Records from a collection
(** The sink calls of a trace. *)
Definition is_send (e : Event) : bool :=
  match e with
  | EvSend _ _ => true
  | _ => false
  end.

Definition count_sends (tr : list Event) : nat := List.length (filter is_send tr).

(** The successful ledger inserts of one url. *)
Definition count_marks (u : string) (tr : list Event) : nat :=
  List.length (filter (is_mark_of u) tr).

(** The urls looked up in the ledger, in the order of the lookups. *)
Fixpoint lookups (tr : list Event) : list string :=
  match tr with
  | [] => []
  | EvIsPostSent u _ :: rest => u :: lookups rest
  | _ :: rest => lookups rest
  end.

(** The links of the posts a feed's fetch returns; none when it fails. *)
Definition fetched_links (w : World) (f : Feed) : list string :=
  match fetch_feed (lib w) (f_url f) with
  | Some ps => map link ps
  | None => []
  end.


(** The identity of a feed row: everything but [last_check]. *)
Definition feed_identity (f : Feed) : nat * string * string :=
  (f_id f, f_url f, f_name f).

End Readings.

(* ================================================================== *)
(** ** More properties of states and traces used in the proofs *)
(* ================================================================== *)

Module LoopProperties.

Import Database RSSCrawler Bot TraceProperties Readings.

(** Along the loop a url is recorded at most once, and not at all when it
    was in the ledger at the start. *)
Definition recorded_once (u : string) (st0 st : State) (h : list Event) : Prop :=
  ledger_grown u st0 st h
  /\ count_marks u h <= 1
  /\ (is_post_sent u (db st0) = true -> count_marks u h = 0).

End LoopProperties.

(* ================================================================== *)
(** ** The feed store *)
(* ================================================================== *)

Import Database RSSCrawler Bot TraceProperties.

Lemma select_feed_by_url_some url db f :
  select_feed_by_url url db = Some f -> In f (rss_feeds db) /\ f_url f = url.
Proof.
  unfold select_feed_by_url. intros H.
  apply find_some in H. destruct H as [Hin Heq].
  split; [exact Hin | now apply String.eqb_eq].
Qed.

◆ TASK BRIEF: Please retype the records above starting with the line that contains "apply find_some in" and stopping after the last line, changing nothing.

◆ ANSWER BOX:
  apply find_some in H. destruct H as [Hin Heq].
  split; [exact Hin | now apply String.eqb_eq].
Qed.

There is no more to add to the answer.